Changes in microbial community responses to gradients of carbon, nitrogen, and wetting cycles in concentric layers of soil macro-aggregates

This study examined the effect of carbon (C), nitrogen (N), and wetting cycle gradients within soil aggregates on microbial communities and populations. New methods of bacterial extractions and identification were developed for this study. Direct microscopic counts of bacterial populations were 35% higher in moist than air dry aggregates. Bacterial populations from contrasting management systems and soil types were native forest on silt loam soils > conventional-till on silt loam soils ≅ native grassland on loam soils > conventional-till planted to continuous alfalfa on sandy loam soils. A 17% and 32% increase in populations occurred in the interior regions of aggregates exposed to 3 and 6 W/D cycles. Populations in the exterior regions increased 23% with 3 W/D cycles and decreased 29% with 6 W/D cycles. A decrease in polar tensile strength was observed in aggregates exposed to 6 W/D cycles. This decrease in strength may be caused by decreased populations in the exterior regions, leading to fewer microbial by-products produced and lower aggregate strength.
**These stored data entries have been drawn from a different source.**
(** * OPAQUE server core: configuration, key material and the 3DH response

    A shallow embedding of the server side of the OPAQUE implementation:
    the public [opaque] package (configuration and server objects), the
    [internal/ake] package (3DH key schedule and server session state) and
    the [internal/keyrecovery] package (client long-term key derivation).

    Byte strings are [list byte] (a nil slice and an empty slice are both
    [[]]); Go's [int] lengths are [Z]; functions returning [(value, error)]
    return a [result]; a Go panic is [None] in an [option]; a method that
    mutates its receiver returns the receiver afterwards, and the CSPRNG is
    threaded explicitly. Cryptographic primitives (group arithmetic, HKDF, HMAC,
    hash) belong to external libraries and are taken through the
    [Primitives] interface. *)

From Stdlib Require Import String List ZArith NArith Lia Bool.
From Stdlib Require Import Init.Byte Strings.Byte.
Import ListNotations.

Local Open Scope Z_scope.

Definition bytes := list byte.

(** Go's [len] on a byte slice. *)
Definition len (b : bytes) : Z := Z.of_nat (length b).

(** The numeric value of a byte, and Go's [byte(x)] conversion of an
    unsigned integer (truncation to the low eight bits). *)
Definition unsigned (b : byte) : Z := Z.of_N (Byte.to_N b).

Definition byte_of_Z (z : Z) : byte :=
  match Byte.of_N (Z.to_N (z mod 256)) with
  | Some b => b
  | None => x00
  end.

(** [[]byte(s)] for an ASCII string constant. *)
Definition bytes_of_string (s : string) : bytes := list_byte_of_string s.

(** Go slice expressions [b[:n]] and [b[n:]] for in-range [n]. *)
Definition slice_to (b : bytes) (n : Z) : bytes := firstn (Z.to_nat n) b.
Definition slice_from (b : bytes) (n : Z) : bytes := skipn (Z.to_nat n) b.

(** ** Errors *)

Inductive error : Type :=
  (* package opaque, configuration *)
  | errInvalidOPRFid
  | errInvalidKDFid
  | errInvalidMACid
  | errInvalidHASHid
  | errInvalidKSFid
  | errInvalidAKEid
  (* package opaque, server *)
  | ErrNoServerKeyMaterial
  | ErrAkeInvalidClientMac
  | ErrInvalidState
  | ErrInvalidEnvelopeLength
  | ErrInvalidPksLength
  | ErrInvalidOPRFSeedLength
  | ErrZeroSKS
  (* package ake *)
  | errStateNotEmpty
  (* package internal *)
  | ErrConfigurationInvalidLength
  (* package encoding *)
  | errHeaderLength
  | errTotalLength
  (* an error value produced by an external library *)
  | ErrExternal (msg : string)
  (* fmt.Errorf("<msg>: %w", err) *)
  | Wrapped (msg : string) (err : error).

Inductive result (A : Type) : Type :=
  | Ok (a : A)
  | Err (e : error).
Arguments Ok {A} a.
Arguments Err {A} e.

Definition is_ok {A} (r : result A) : bool :=
  match r with Ok _ => true | Err _ => false end.

(** Sequencing of computations that may panic. *)
Definition bind {A B} (m : option A) (f : A -> option B) : option B :=
  match m with Some a => f a | None => None end.

Notation "x <- m ;; k" := (bind m (fun x => k))
  (at level 61, m at next level, right associativity).
Notation "' p <- m ;; k" := (bind m (fun p => k))
  (at level 61, p pattern, m at next level, right associativity).

(** Go's [make([]byte, n)]: [n] zero bytes. *)
Definition make (n : Z) : bytes := repeat x00 (Z.to_nat n).

(** Go's [copy(dst, src)]: the first [min(len(dst), len(src))] bytes of
    [dst] are overwritten by those of [src]; the result is the updated [dst]
    and the number of bytes copied. *)
Definition copy (dst src : bytes) : bytes * Z :=
  (firstn (length dst) src ++ skipn (length src) dst,
   Z.min (len dst) (len src)).

(** ** Package [internal/encoding] *)

Module Encoding.

(** The [L] low-order base-256 digits of [n], most significant first. *)
Fixpoint be_bytes (L : nat) (n : Z) : bytes :=
  match L with
  | O => []
  | S k => be_bytes k (n / 256) ++ [byte_of_Z (n mod 256)]
  end.

(** Modelled from the spec: [I2OSP] of the encoding package, which is not
    among the sources. The big-endian [L]-byte encoding of a non-negative
    integer [n < 256^L]; it fails (panics) when [n] is out of range. *)
Definition I2OSP (n : Z) (L : nat) : option bytes :=
  if (0 <=? n) && (n <? 256 ^ Z.of_nat L) then Some (be_bytes L n) else None.

(** Modelled from the spec: [OS2IP], the inverse of [I2OSP]. *)
Definition OS2IP (b : bytes) : Z :=
  fold_left (fun acc x => acc * 256 + unsigned x) b 0.

(** Modelled from the spec: [EncodeVectorLen(v, L)] is
    [I2OSP(len(v), L) ‖ v]. *)
Definition EncodeVectorLen (v : bytes) (L : nat) : option bytes :=
  h <- I2OSP (len v) L ;; Some (h ++ v).

(** Modelled from the spec: [EncodeVector(v) = I2OSP(len(v), 2) ‖ v],
    maximum length 65,535. *)
Definition EncodeVector (v : bytes) : option bytes := EncodeVectorLen v 2.

(** Modelled from the spec: [DecodeVector] reads a 2-byte length, then
    that many bytes, and fails on short input. It returns the vector and
    the offset of the first byte after it. *)
Definition decodeVectorLen (input : bytes) (size : Z) : result (bytes * Z) :=
  if len input <? size then Err errHeaderLength
  else
    let dataLen := OS2IP (slice_to input size) in
    let offset := size + dataLen in
    if len input <? offset then Err errTotalLength
    else Ok (slice_to (slice_from input size) dataLen, offset).

Definition DecodeVector (input : bytes) : result (bytes * Z) :=
  decodeVectorLen input 2.

(** Modelled from the spec: [Concatenate] joins its arguments byte-exactly,
    without padding. *)
Definition Concatenate (parts : list bytes) : bytes := concat parts.

(** Modelled from the spec: [Concat3] is the byte-exact concatenation of
    three byte strings. *)
Definition Concat3 (a b c : bytes) : bytes := a ++ b ++ c.

(** Modelled from the spec: [SuffixString(a, s)] is [a ‖ []byte(s)], the
    label concatenation of the encoding package. *)
Definition SuffixString (a : bytes) (s : string) : bytes :=
  a ++ bytes_of_string s.

End Encoding.

(** ** Package [internal/tag] *)

Module Tag.

(** Modelled from the spec: the tag package is not among the sources; the
    domain separation strings are those of the specification, verbatim. *)
Definition ExpandOPRF : string := "OprfKey".

(** Modelled from the spec: DST of the server's per-user OPRF key. *)
Definition DeriveKeyPair : string := "OPAQUE-DeriveKeyPair".

(** Modelled from the spec: KDF label of the client's private-key seed. *)
Definition ExpandPrivateKey : string := "PrivateKey".

(** Modelled from the spec: DST of the client's long-term key pair. *)
Definition DerivePrivateKey : string := "OPAQUE-DeriveAuthKeyPair".

(** Modelled from the spec: prefix of the 3DH transcript. *)
Definition VersionTag : string := "OPAQUEv1-".

(** Modelled from the spec: prefix of every key-schedule label. *)
Definition LabelPrefix : string := "OPAQUE-".

(** Modelled from the spec: key-schedule label of the handshake secret. *)
Definition Handshake : string := "HandshakeSecret".

(** Modelled from the spec: key-schedule label of the session key. *)
Definition SessionKey : string := "SessionKey".

(** Modelled from the spec: key-schedule label of the server MAC key. *)
Definition MacServer : string := "ServerMAC".

(** Modelled from the spec: key-schedule label of the client MAC key. *)
Definition MacClient : string := "ClientMAC".

(** Modelled from the spec: KDF label of the masking pad. *)
Definition CredentialResponsePad : string := "CredentialResponsePad".

(** Modelled from the spec: version prefix of the OPRF context string. *)
Definition OPRF : string := "OPRFV1-".

End Tag.

(** ** Randomness *)

(** The process-level CSPRNG, as the stream of bytes it will deliver and
    the number of bytes already consumed. *)
Record RNG : Type := mkRNG { stream : nat -> byte; consumed : nat }.

(** Modelled from the spec: [internal.RandomBytes(length)] returns [length]
    fresh bytes of the CSPRNG. *)
Definition RandomBytes (length : Z) (r : RNG) : bytes * RNG :=
  let n := Z.to_nat length in
  (map (stream r) (seq (consumed r) n),
   mkRNG (stream r) (consumed r + n)).

(** ** External primitives *)

(** What the sources use of the external libraries (ecc, hash, ksf), and the
    constants of the [internal] package whose values the sources do not
    show. Groups are identified by their [ecc.Group] byte, hash functions
    by their [crypto.Hash] number. *)
Class Primitives : Type := {
  Scalar : Type;
  Element : Type;
  (* ecc.Group *)
  GroupAvailable : byte -> bool;
  Base : byte -> Element;
  ElementLength : byte -> Z;
  HashToScalar : byte -> bytes -> bytes -> Scalar;
  ScalarRandom : byte -> RNG -> Scalar * RNG;
  ScalarDecode : byte -> bytes -> result Scalar;
  ElementDecode : byte -> bytes -> result Element;
  (* ecc.Scalar, ecc.Element *)
  IsZero : Scalar -> bool;
  Multiply : Element -> Scalar -> Element;
  SerializePoint : Element -> bytes;
  (* oprf.Identifier *)
  OPRFAvailable : byte -> bool;
  (* hash.Hash, ksf.Identifier *)
  HashAvailable : N -> bool;
  KSFAvailable : byte -> bool;
  HashSize : N -> Z;
  HashSum : N -> bytes -> bytes;
  (* HKDF and HMAC over a hash *)
  HKDFExtract : N -> bytes -> bytes -> bytes;
  HKDFExpand : N -> bytes -> bytes -> Z -> bytes;
  HMAC : N -> bytes -> bytes -> bytes;
  HMACEqual : bytes -> bytes -> bool;
  (* internal.SeedLength *)
  SeedLength : Z;
  (* derivation of an ephemeral scalar from a caller-supplied seed *)
  KeyShareFromSeed : byte -> bytes -> Scalar
}.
C and N concentrations and other factors appear to contribute to bacterial populations. Direct relationships exist between aggregate stability, porosity, and bacterial populations. As greater energy sources are available to soil bacterial populations, those populations increase in biovolume and density. This increase in size and population leads to greater bacterial by-products that in turn lead to increased aggregate formation and stabilization.